On January 1, someone posted a note on our southeast Michigan birding list about a big flock of Snow Buntings and Horned Larks in a certain area. Snow Buntings would be a new bird for me. Eric had gone to the gym and I was getting ready to go out for a walk anyway, so I decided to go looking for the flock. I didn’t really have much hope that I’d find them, as the note said they were keeping far back from the road on private property. I slowly drove along the 1-mile stretch of road, scanning both sides for any movement. All I saw on my first pass was a flock of Dark-eyed Juncos, which seem to be everywhere at this time of year.

I turned around and started to go back for a second pass, and suddenly I spotted birds flying in a field about 100 yards away, behind a house. And it was a big flock too. Through my binoculars I could see lots of white, so I felt sure I’d found them. I snapped a few photos with my 400mm lens and that clinched it — yep, Snow Buntings and Horned Larks! It was hard to count them because they kept flying low to the ground and landing in a small depression of tall grasses, but using my photos I estimated at least 100 birds in the mixed flock. What a thrill to get a life bird on New Year’s Day! Totally unexpected and a great bird. (This particular photo shows mostly Snow Buntings, but the overall flock was about half Horned Larks.)

Mixed flock of Snow Buntings and Horned Larks

Mixed flock of Snow Buntings and Horned Larks

Cute little Fox Sparrow

Chubby little Fox Sparrow                                         (click to enlarge the cuteness)

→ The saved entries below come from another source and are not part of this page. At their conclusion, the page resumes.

(* ===== verification/ServiceTheorems.v ===== *)
(** * Properties of the conversation service

    Whatever a request to the service does, the database evolves as the invariants allow and only
    committed events are broadcast; nothing happens without authentication; and a browser is only
    offered models the policy allows. *)

From S2P Require Import Prelude Json Text Crates Types ConversationProtocol StrictJson ConversationTables Protocol Mentions ActionItems MemoryEngine World Store StoreInvariant ConversationContext Catalog Rooms ConversationStore ConversationTurns ConversationUpdates ConversationInvariant ConversationSteps ConversationClaims ConversationReports ConversationReserve CatalogBridge RoomsInvariant System AgentTheorems Auth WebSocket Delivery ConversationService.
Local Open Scope string_scope.
Local Open Scope list_scope.
Local Open Scope Z_scope.

Section advances.
Context `{UuidCrate, !UuidLaws, Chrono, SerdeJson, Sha2, Schemas, Postgres, Unicode, Timer, JsonText,
  UrlDecoding, HashOrder, Oracle}.

(** ** Requests that only read *)

Lemma keeps_advances w w' : db_ok (committed w) → channels_ok w → keeps w w' → advances w w'.
Proof.
  intros Hok Hch (Hc & _ & _ & Hg). apply advances_quiet; [rewrite Hc; by apply evolves_refl|apply Hg|done].
Qed.

Lemma wp_keeps {E A} (m : M World E A) w :
  Pres keeps m → wp m (λ _ w', keeps w w') (λ _ w', keeps w w') w.
Proof. intros Hm. specialize (Hm w). unfold wp. by destruct (m w) as [[]]. Qed.

Lemma timed_keeps catalog agent cursor limit :
  catalog_frame catalog → Pres keeps (timed catalog agent cursor limit).
Proof. intros Hf w. apply (timed_frame _ Hf). Qed.

Lemma scan_pages_keeps turns catalog policy selected cursor cursors models found :
  catalog_frame catalog → Pres keeps (scan_pages turns catalog policy selected cursor cursors models found).
Proof.
  intros Hf. revert cursor cursors models found. induction turns as [|n IH]; intros; simpl; [pres_step|].
  pres_step; [intros w; apply Hf|]. solve_pres.
Qed.

Lemma now_keeps {E} : Pres (E := E) keeps now.
Proof. by intros w. Qed.
Lemma new_v4_keeps {E} : Pres (E := E) keeps new_v4.
Proof. by intros w. Qed.
Lemma cursors_keeps {E} f : Pres (E := E) keeps (modify (λ w, set_cursors (f w) w)).
Proof. by intros w. Qed.
#[local] Hint Resolve now_keeps new_v4_keeps cursors_keeps : pres.

Lemma configured_Ok catalog i c :
  ok_or (E := ConversationError) RuntimeUnavailable (configured catalog i) = Ok c → c = catalog.
Proof. unfold configured. destruct (ci_catalog i); simpl; congruence. Qed.

Lemma defaults_keeps catalog actor room agent request :
  catalog_frame catalog → Pres keeps (resolved_defaults catalog actor room agent request).
Proof.
  intros Hf. unfold resolved_defaults, conversations, validate_catalog_selection. cbv zeta.
  repeat (first [solve [auto with pres]|pres_step]).
  all: match goal with Hc : ok_or _ (configured _ _) = Ok _ |- _ => apply configured_Ok in Hc as -> end.
  apply scan_pages_keeps. intros ????. by apply timed_frame.
Qed.

Lemma model_page_keeps catalog room agent request :
  catalog_frame catalog → Pres keeps (model_page catalog room agent request).
Proof.
  intros Hf. unfold model_page, conversations, own_cursor. cbv zeta.
  repeat (first [solve [auto with pres]|pres_step]).
  all: match goal with Hc : ok_or _ (configured _ _) = Ok _ |- _ => apply configured_Ok in Hc as -> end.
  by apply timed_keeps.
Qed.

Lemma conversation_view_settled policy room agent c g w :
  settled c g w → wp (conversation_view policy room agent) (λ _, settled c g) (λ _, settled c g) w.
Proof.
  intros Hw. unfold conversation_view, unavailable. wp_step. wp_step; [|done]. wp_step. wp_step.
  wp_use wp_pool_read; [done| |done]. intros found w1 [_ Hw1]. cbv zeta. wp_step. wp_step; [|done]. by wp_step.
Qed.

Lemma receipt_settled policy task c g w :
  settled c g w → wp (ConversationTurns.receipt policy task) (λ _, settled c g) (λ _, settled c g) w.
Proof.
  intros Hw. unfold ConversationTurns.receipt, unavailable. wp_step. wp_step; [|done]. wp_step. wp_step.
  wp_use wp_pool_read; [done| |done]. intros found w1 [_ Hw1]. wp_step. wp_step; [|done]. by wp_step.
Qed.

Lemma task_view_settled policy room task c g w :
  settled c g w → wp (task_view policy room task) (λ _, settled c g) (λ _, settled c g) w.
Proof.
  intros Hw. unfold task_view. wp_step. wp_step; [|done]. wp_step. eapply wp_start; [done| |done].
  intros now w1 Hw1. unfold unavailable. wp_step. wp_step. wp_use wp_tx_select; [done| |done].
  intros [] w2 [_ Hw2]. wp_step. wp_step. wp_use wp_tx_select; [done| |done]. intros found w3 [_ Hw3].
  wp_step. wp_step; [|by eapply tx_state_settled]. wp_step. wp_step. wp_use wp_tx_select; [done| |done].
  intros updates w4 [_ Hw4]. cbv zeta. wp_step. wp_step; [|by eapply tx_state_settled]. wp_step. wp_step.
  wp_use wp_commit; [done| |intros e w5 [?|?]; done]. intros [] w5 Hw5. by wp_step.
Qed.

(** ** Every handler *)

(** The world before a request, and what a handler may do to it. *)
Definition serving (w : World) : Prop := store_ok (committed w) ∧ channels_ok w.
Definition moves (w : World) (m : Handler Reply) : Prop := wp m (λ _ w', advances w w') (λ _ _, False) w.

Lemma advances_refl w : serving w → advances w w.
Proof. intros [[Hok _] Hch]. by apply advances_settled. Qed.

Lemma wp_response (m : Conv Value) (P : World → Prop) w :
  wp m (λ _, P) (λ _, P) w → wp (response m) (λ _, P) (λ _ _, False) w.
Proof. intros Hm. unfold response. wp_step. wp_step. wp_use Hm; intros ? w' ?; by wp_step. Qed.

Lemma settled_moves (m : Conv Value) w :
  serving w → wp m (λ _, settled (committed w) (gateway w)) (λ _, settled (committed w) (gateway w)) w →
  moves w (response m).
Proof.
  intros [[Hok _] Hch] Hm. apply wp_response. wp_use Hm; intros ? w' ?; by apply advances_settled.
Qed.

Lemma keeps_moves (m : Conv Value) w : serving w → Pres keeps m → moves w (response m).
Proof.
  intros [[Hok _] Hch] Hm. apply wp_response. wp_use (wp_keeps m w Hm); intros ? w' ?; by apply keeps_advances.
Qed.

Lemma stepped_advances w w' : channels_ok w → stepped (committed w) (gateway w) w' → advances w w'.
Proof.
  intros Hch (d & [Hc Hg] & Hst). apply advances_quiet; [rewrite Hc; by apply evolves_conv|by rewrite Hg|done].
Qed.

Lemma stepped_moves (m : Conv Value) w :
  serving w → wp m (λ _, stepped (committed w) (gateway w)) (λ _, stepped (committed w) (gateway w)) w →
  moves w (response m).
Proof. intros [_ Hch] Hm. apply wp_response. wp_use Hm; intros ? w' ?; by apply stepped_advances. Qed.

Lemma conversation_moves room agent request w : serving w → moves w (conversation room agent request).
Proof.
  intros Hs. apply settled_moves; [done|]. wp_step. wp_step; [|done]. wp_step. apply wp_gets. wp_step.
  wp_step; [|done]. wp_step. wp_step; [|done]. by apply conversation_view_settled.
Qed.

Lemma task_moves room id request w : serving w → moves w (task room id request).
Proof.
  intros Hs. apply settled_moves; [done|]. wp_step. wp_step; [|done]. wp_step. apply wp_gets. wp_step.
  wp_step; [|done]. wp_step. wp_step; [|done]. by apply task_view_settled.
Qed.

Lemma receipt_moves id request w : serving w → moves w (receipt id request).
Proof.
  intros Hs. apply settled_moves; [done|]. wp_step. wp_step; [|done]. wp_step. apply wp_gets. wp_step.
  wp_step; [|done]. by apply receipt_settled.
Qed.

Lemma leased_stepped id request w :
  serving w →
  wp (leased id request) (λ _, stepped (committed w) (gateway w)) (λ _, stepped (committed w) (gateway w)) w.
Proof.
  intros [[Hok Hc] Hch]. assert (stepped (committed w) (gateway w) w) by (by apply settled_stepped).
  unfold leased. wp_step. wp_step; [|done]. wp_step. apply wp_gets. wp_step. wp_step; [|done]. wp_step.
  wp_step; [|done]. wp_use packet_steps; [done..| |done]. intros v w' ?. by apply settled_stepped.
Qed.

And then when a Fox Sparrow showed up in our yard yesterday I was even more encouraged about the possibilities for this year. He’s a life bird for me too. He was here for the last two hours of daylight yesterday and is still here today, foraging on the ground with the Mourning Doves and Juncos. Dexter the cat is at his usual post at the window below the feeders, occasionally lunging at a squirrel who enjoys taunting him face to face. Bad squirrel. I have fantasies of letting Dexie go outside to take his revenge on that squirrel….

This female Red-bellied Woodpecker crashed down on top of the Fox Sparrow and posed for me

This female Red-bellied Woodpecker crashed down on top of the Fox Sparrow and posed for me

I’ve got things to do and places to go today, but I’m finding it hard to pull myself away from the fascinating natural world at my windows. I see our resident male cardinal defending his thicket from the invading juncos. I watch the little American Tree Sparrows flitting around back in the woods, coming back and forth to the tray feeder, trying to beat the aggressive Blue Jays to the best morsels. The adorable little Red-breasted Nuthatch spends as much time as he dares on the suet cakes, only a foot from the window. And several times I’ve grabbed the binocs to see if that was really a Carolina Wren I just saw. Nope, it’s always a Tree Sparrow again. But you never know who might show up today.  After all, it is Day 3!

And before I go, here are my eBird rankings for the two Michigan counties I report from — not bad for a relative rookie, huh? I’m number 25 in my home county of Oakland (91 species), and number 24 in the next-door county, Macomb (97 species). I’ve got a long way to go, but that’s the fun of it all, isn’t it?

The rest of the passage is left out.